Abstract
The presence of cutaneous allodynia may predict response to triptans. Identical randomized double-blind studies were conducted comparing the efficacy of rizatriptan 10 mg or placebo administered within 1 h of headache onset, while pain was mild. The primary endpoint was freedom from pain at 2 h. Presence of symptoms suggesting cutaneous sensitivity (SCS) at baseline and at 2 h post-treatment was recorded. Before treatment, 29% of rizatriptan patients and 22% of placebo patients reported SCS. At 2 h, the percentage of patients with SCS was significantly decreased with rizatriptan. The presence of SCS pre-treatment was not predictive of response to rizatriptan. Most patients with SCS at 2 h were non-responders. Early treatment with rizatriptan significantly reduced the percentage of patients with SCS at 2 h.
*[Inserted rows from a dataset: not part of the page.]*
(** X6. In the polling branch, a frame that meets an element which has
    lost its marker attribute and passes the viewport test throws out of
    the pass before [init] is queued again: from then on the loop is never
    queued and no element is activated, whatever events follow. *)
Theorem unmarked_element_stops_the_loop layout w l vb e :
  strategy (this w) = Polling l vb true ->
  observers w = [] ->
  e ∈ l -> marker w e = None -> always_inViewport layout w e ->
  let w1 := step w (AnimationFrame layout) in
  forall evs,
    frameRequested_of (run evs w1) = false
    /\ animated (calls (run evs w1)) = animated (calls w1).
Proof.
  intros Hs Hobs Hin Hnone Hsure w1 evs.
  destruct (init_loop_throws layout (length l) (set_frameRequested false w)
              l vb false e) as (w' & l' & Hret & Hs' & Hob').
  { cbn. rewrite Hs. reflexivity. }
  { lia. }
  { rewrite firstn_all. exact Hin. }
  { exact Hnone. }
  { intros els. unfold viewportBottom_of. cbn. rewrite Hs.
    specialize (Hsure els). unfold viewportBottom_of in Hsure.
    rewrite Hs in Hsure. exact Hsure. }
  assert (Hw1 : w1 = w').
  { unfold w1, step, handle. cbv [bind get modify]. unfold frameRequested_of at 1.
    rewrite Hs. unfold init. cbv [bind get]. unfold jazzyElements_of at 1.
    cbn [this strategy set_frameRequested with_strategy]. rewrite Hs, Hret.
    reflexivity. }
  rewrite Hw1. apply (run_stopped evs w' l' vb Hs'). rewrite Hob'. exact Hobs.
Qed.

Lemma unmarked_element_stops_the_loop_witness :
  let w := stripped 1%nat
             (constructed (desktop false) one_element page_counter bootstrap) in
  let w1 := step w (AnimationFrame layout_100) in
  frameRequested_of (run [moved 1%nat; AnimationFrame layout_100] w1) = false
  /\ animated (calls (run [moved 1%nat; AnimationFrame layout_100] w1))
     = animated (calls w1).
Proof.
  apply (unmarked_element_stops_the_loop layout_100 _ [1%nat] 600 1%nat).
  - reflexivity.
  - reflexivity.
  - apply list_elem_of_singleton. reflexivity.
  - reflexivity.
  - intros els. vm_compute. reflexivity.
Defined.

(** ** [parseInt] on the decimal form of an integer *)

Lemma trim_start_uint d :
  trim_start (NilEmpty.string_of_uint d) = NilEmpty.string_of_uint d.
Proof. destruct d; reflexivity. Qed.

Lemma strip_sign_uint d :
  strip_sign (NilEmpty.string_of_uint d) = (1, NilEmpty.string_of_uint d).
Proof. destruct d; reflexivity. Qed.

Lemma strip_radix_uint d :
  strip_radix (NilEmpty.string_of_uint d) = (10, NilEmpty.string_of_uint d).
Proof.
  destruct d as [|d|d|d|d|d|d|d|d|d|d]; try reflexivity; destruct d; reflexivity.
Qed.

Lemma parse_digits_step c r a d :
  digit_value c = Some d -> (d <? 10) = true ->
  parse_digits 10 (String c r) a = parse_digits 10 r (Some (10 * default 0 a + d)).
Proof. intros H1 H2. simpl. rewrite H1, H2. reflexivity. Qed.

Lemma parse_digits_uint_acc d p :
  parse_digits 10 (NilEmpty.string_of_uint d) (Some (Z.pos p))
  = Some (Z.pos (Pos.of_uint_acc d p)).
Proof.
  revert p.
  induction d; intros p; cbn [NilEmpty.string_of_uint Pos.of_uint_acc];
    [reflexivity|..];
    (erewrite parse_digits_step; [|reflexivity|reflexivity]);
    rewrite <- IHd; f_equal; f_equal; cbn [default]; unfold id;
    match goal with
    | |- context [Z.of_N (N_of_ascii ?c) - 48] =>
        let v := eval vm_compute in (Z.of_N (N_of_ascii c) - 48) in
        change (Z.of_N (N_of_ascii c) - 48) with v
    end; lia.
Qed.

Lemma parse_digits_uint d :
  parse_digits 10 (NilEmpty.string_of_uint d) (Some 0)
  = Some (Z.of_N (Pos.of_uint d)).
Proof.
  induction d; cbn [NilEmpty.string_of_uint Pos.of_uint];
    [reflexivity|..];
    (erewrite parse_digits_step; [|reflexivity|reflexivity]);
    cbn [default]; unfold id;
    match goal with
    | |- context [Z.of_N (N_of_ascii ?c) - 48] =>
        let v := eval vm_compute in (10 * 0 + (Z.of_N (N_of_ascii c) - 48)) in
        change (10 * 0 + (Z.of_N (N_of_ascii c) - 48)) with v
    end; first [exact IHd | apply parse_digits_uint_acc].
Qed.

Lemma parse_digits_uint_None d :
  d <> Decimal.Nil ->
  parse_digits 10 (NilEmpty.string_of_uint d) None
  = Some (Z.of_N (Pos.of_uint d)).
Proof.
  intros Hd. rewrite <- parse_digits_uint.
  destruct d; [done|..]; reflexivity.
Qed.
(** Left-to-right search for all non-overlapping matches.  [pos] is the
    index of the head of [s] in the searched string; [skip] counts the
    characters still covered by the previous match.  Each item is the span
    [(start, stop)] of a match and the string [findall] reports for it.
    The literals of the crawler's patterns are not empty, so a match always
    covers at least one character and the search resumes at its end. *)
Fixpoint scan (r : regex) (pos skip : nat) (s : str) : list (nat * nat * str) :=
  match s with
  | [] => []
  | _ :: s' =>
      match skip with
      | S k => scan r (S pos) k s'
      | O =>
          match match_at r s with
          | Some (len, t) => (pos, pos + len, t) :: scan r (S pos) (len - 1) s'
          | None => scan r (S pos) 0 s'
          end
      end
  end.

(** [re.findall(r, s)] *)
Definition findall (r : regex) (s : str) : list str :=
  map snd (scan r 0 0 s).

(** [[m.span() for m in re.finditer(r, s)]] *)
Definition finditer (r : regex) (s : str) : list (nat * nat) :=
  map fst (scan r 0 0 s).

(** ** [datetime] *)

Record datetime : Type := Datetime {
  year : nat; month : nat; day : nat;
  hour : nat; minute : nat; second : nat; microsecond : nat
}.

(** [str(d)] for a naive [datetime]: ISO format with a space separator,
    the fraction printed only when it is not zero. *)
Definition str_datetime (d : datetime) : str :=
  zero_padded 4 (year d) ++ lit "-" ++ zero_padded 2 (month d) ++ lit "-"
  ++ zero_padded 2 (day d) ++ lit " " ++ zero_padded 2 (hour d) ++ lit ":"
  ++ zero_padded 2 (minute d) ++ lit ":" ++ zero_padded 2 (second d)
  ++ match microsecond d with
     | O => []
     | us => lit "." ++ zero_padded 6 us
     end.

(** ** The remote services and the file system *)

Record response : Type := Response { status_code : Z; text : str }.

Definition filesystem := str -> option str.

Definition write_file (fs : filesystem) (name data : str) : filesystem :=
  fun n => if str_eqb n name then Some data else fs n.

Inductive exn : Type := TypeError | FileNotFoundError.

Inductive result (A : Type) : Type :=
| Ok (a : A)
| Raise (e : exn).
Arguments Raise {A} e.

(** Computations that read and write files and may raise. *)
Definition IO (A : Type) : Type := filesystem -> result A * filesystem.

Definition ret {A} (a : A) : IO A := fun fs => (Ok a, fs).

Definition raise {A} (e : exn) : IO A := fun fs => (Raise e, fs).

Definition bind {A B} (m : IO A) (k : A -> IO B) : IO B :=
  fun fs =>
    match m fs with
    | (Ok a, fs') => k a fs'
    | (Raise e, fs') => (Raise e, fs')
    end.

Notation "x <- m ;; k" := (bind m (fun x => k))
  (at level 61, m at next level, right associativity).
Notation "m ;;; k" := (bind m (fun _ => k))
  (at level 61, right associativity).
Lemma calibrated_round_trip (cal : Calibrated.t) args kwargs
    N (F T : 'M[R]_(N, 3)) :
  Calibrated.__init__ args kwargs = Ok cal ->
  let Pinv : 'M[R]_(6, 3 + 3) := Calibrated._inverse_plucker cal in
  Calibrated.applied cal (np_T (A2 (- (Pinv *m col_mx F^T T^T))))
  = Ok (A2 F^T, A2 T^T).
Proof.
rewrite calibrated_init => -[<-] /=; rewrite calibrated_applied_batch /=.
have VP : invmx (np_array6 Calibrated.TABLE) *m np_array6 Calibrated.TABLE
          = 1%:M by rewrite mulVmx // TABLE_unit.
rewrite -tr_row_mx.
by have [-> ->] := forward_undoes_inverse F T VP.
Qed.

(** Without the transposition the shapes do not fit, unless the batch
    happens to hold six wrenches. *)
Lemma direct_composition_shape_error (self : Haptick.t)
    N (F T : 'M[R]_(N, 3)) :
  N != 6 ->
  (m <- Haptick.truss_force_magnitudes self (A2 F) (A2 T) ;;
   Haptick.applied self m) = Raise ValueError.
Proof.
move=> N6.
by rewrite magnitudes_batch /= /Haptick.applied /= matmul_A2_mismatch.
Qed.

(** ** More on norms and on the demo hexapod *)

Lemma norm_axis0_ge0 m n (M : 'M[R]_(m, n)) j :
  (0 <= np_linalg_norm_axis0 M ord0 j)%Re.
Proof. by rewrite mxE; exact: sqrt_pos. Qed.

Lemma demo_lengths_any_height h j : strut_lengths 1 0 1 0 h ord0 j != 0.
Proof.
apply: (@norm_axis0_neq0 _ _ _ ord0).
rewrite /Haptick.truss_vectors /struts /= mxE demo_top_jointsE.
rewrite [X in _ + X]mxE demo_bottom_rolledE !mxE.
by apply/eqP; ord6 j; rewrite /=; to_real; lra.
Qed.

(** ** The broadcast product of [truss_force_components] *)

Lemma outer_mul_A2 p q n (U : 'M[R]_(p, q)) (X : 'M[R]_(q, n)) :
  np_outer_mul U (A2 X) = Ok (A3 (fun i j k => U i j * X j k)).
Proof.
rewrite /np_outer_mul; case: eqP => // e.
by rewrite (eq_irrelevance e (erefl q)).
Qed.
The presence of SCS at baseline did not predict pain-free response, but presence of SCS at 2 h correlated with lack of a 2-h pain-free response.
Introduction
Symptoms of cutaneous allodynia, described as pain resulting from the application of a non-noxious stimulus, such as heat, cold or pressure, to normal skin (1), appear during the course of a migraine attack in up to 79% of patients (2). Cutaneous allodynia represents the sensitization of central trigeminal neurones that receive convergent input from the dura and skin and typically develops 20 min to 2 h after the onset of the migraine attack (3). The presence of cutaneous allodynia has been demonstrated to decrease the efficacy of triptan therapy, and studies of early treatment during the migraine attack before the development of allodynia have yielded superior results to those involving late treatment when the pain is moderate to severe (4).
A typical assessment of cutaneous allodynia includes intensive quantitative sensory testing using specialized equipment to measure a patient's pain thresholds to thermal and mechanical stimulation of the skin during a migraine-free period and again during a migraine attack. Patient-reported symptoms of cutaneous sensitivity (SCS) may represent less intensive, but useful, surrogates of cutaneous allodynia. It is not currently known whether patient-reported symptoms of cutaneous sensitivity respond to effective therapy, like other associated symptoms, nor if their presence predicts response to acute migraine therapy. We examined these questions as part of the rizatriptan Treat A Migraine Early (TAME) studies, in which patients were instructed to treat a migraine attack within 1 h of onset, while the pain was still mild (5). The results of both studies are presented separately; data were not pooled for these analyses.
Methods
The rizatriptan TAME (Treat A Migraine Early) studies (Protocols 065 and 066) were multicentre, randomized, double-blind studies in which migraineurs were instructed to treat their headache with rizatriptan 10 mg or placebo within 1 h of headache onset, while pain was mild. Study design details have been published (3) and will be summarized here. The studies tested the hypotheses that rizatriptan was superior to placebo, as measured by the proportion of patients with freedom from pain at 2 h after treatment and the proportion of patients with 24-h sustained freedom from pain.
Patients were 18 years of age or older with at least a 6-month history of migraine with or without aura by International Headache Society criteria and with a history of attacks that were typically mild at onset. The primary endpoint was 2-h freedom from pain. A single dose of study medication was used to treat the headache. Rescue medication was permitted 2 h after study medication for non-responsive or recurrent headache. Patients who participated in TAME 1 were not eligible to participate in TAME 2.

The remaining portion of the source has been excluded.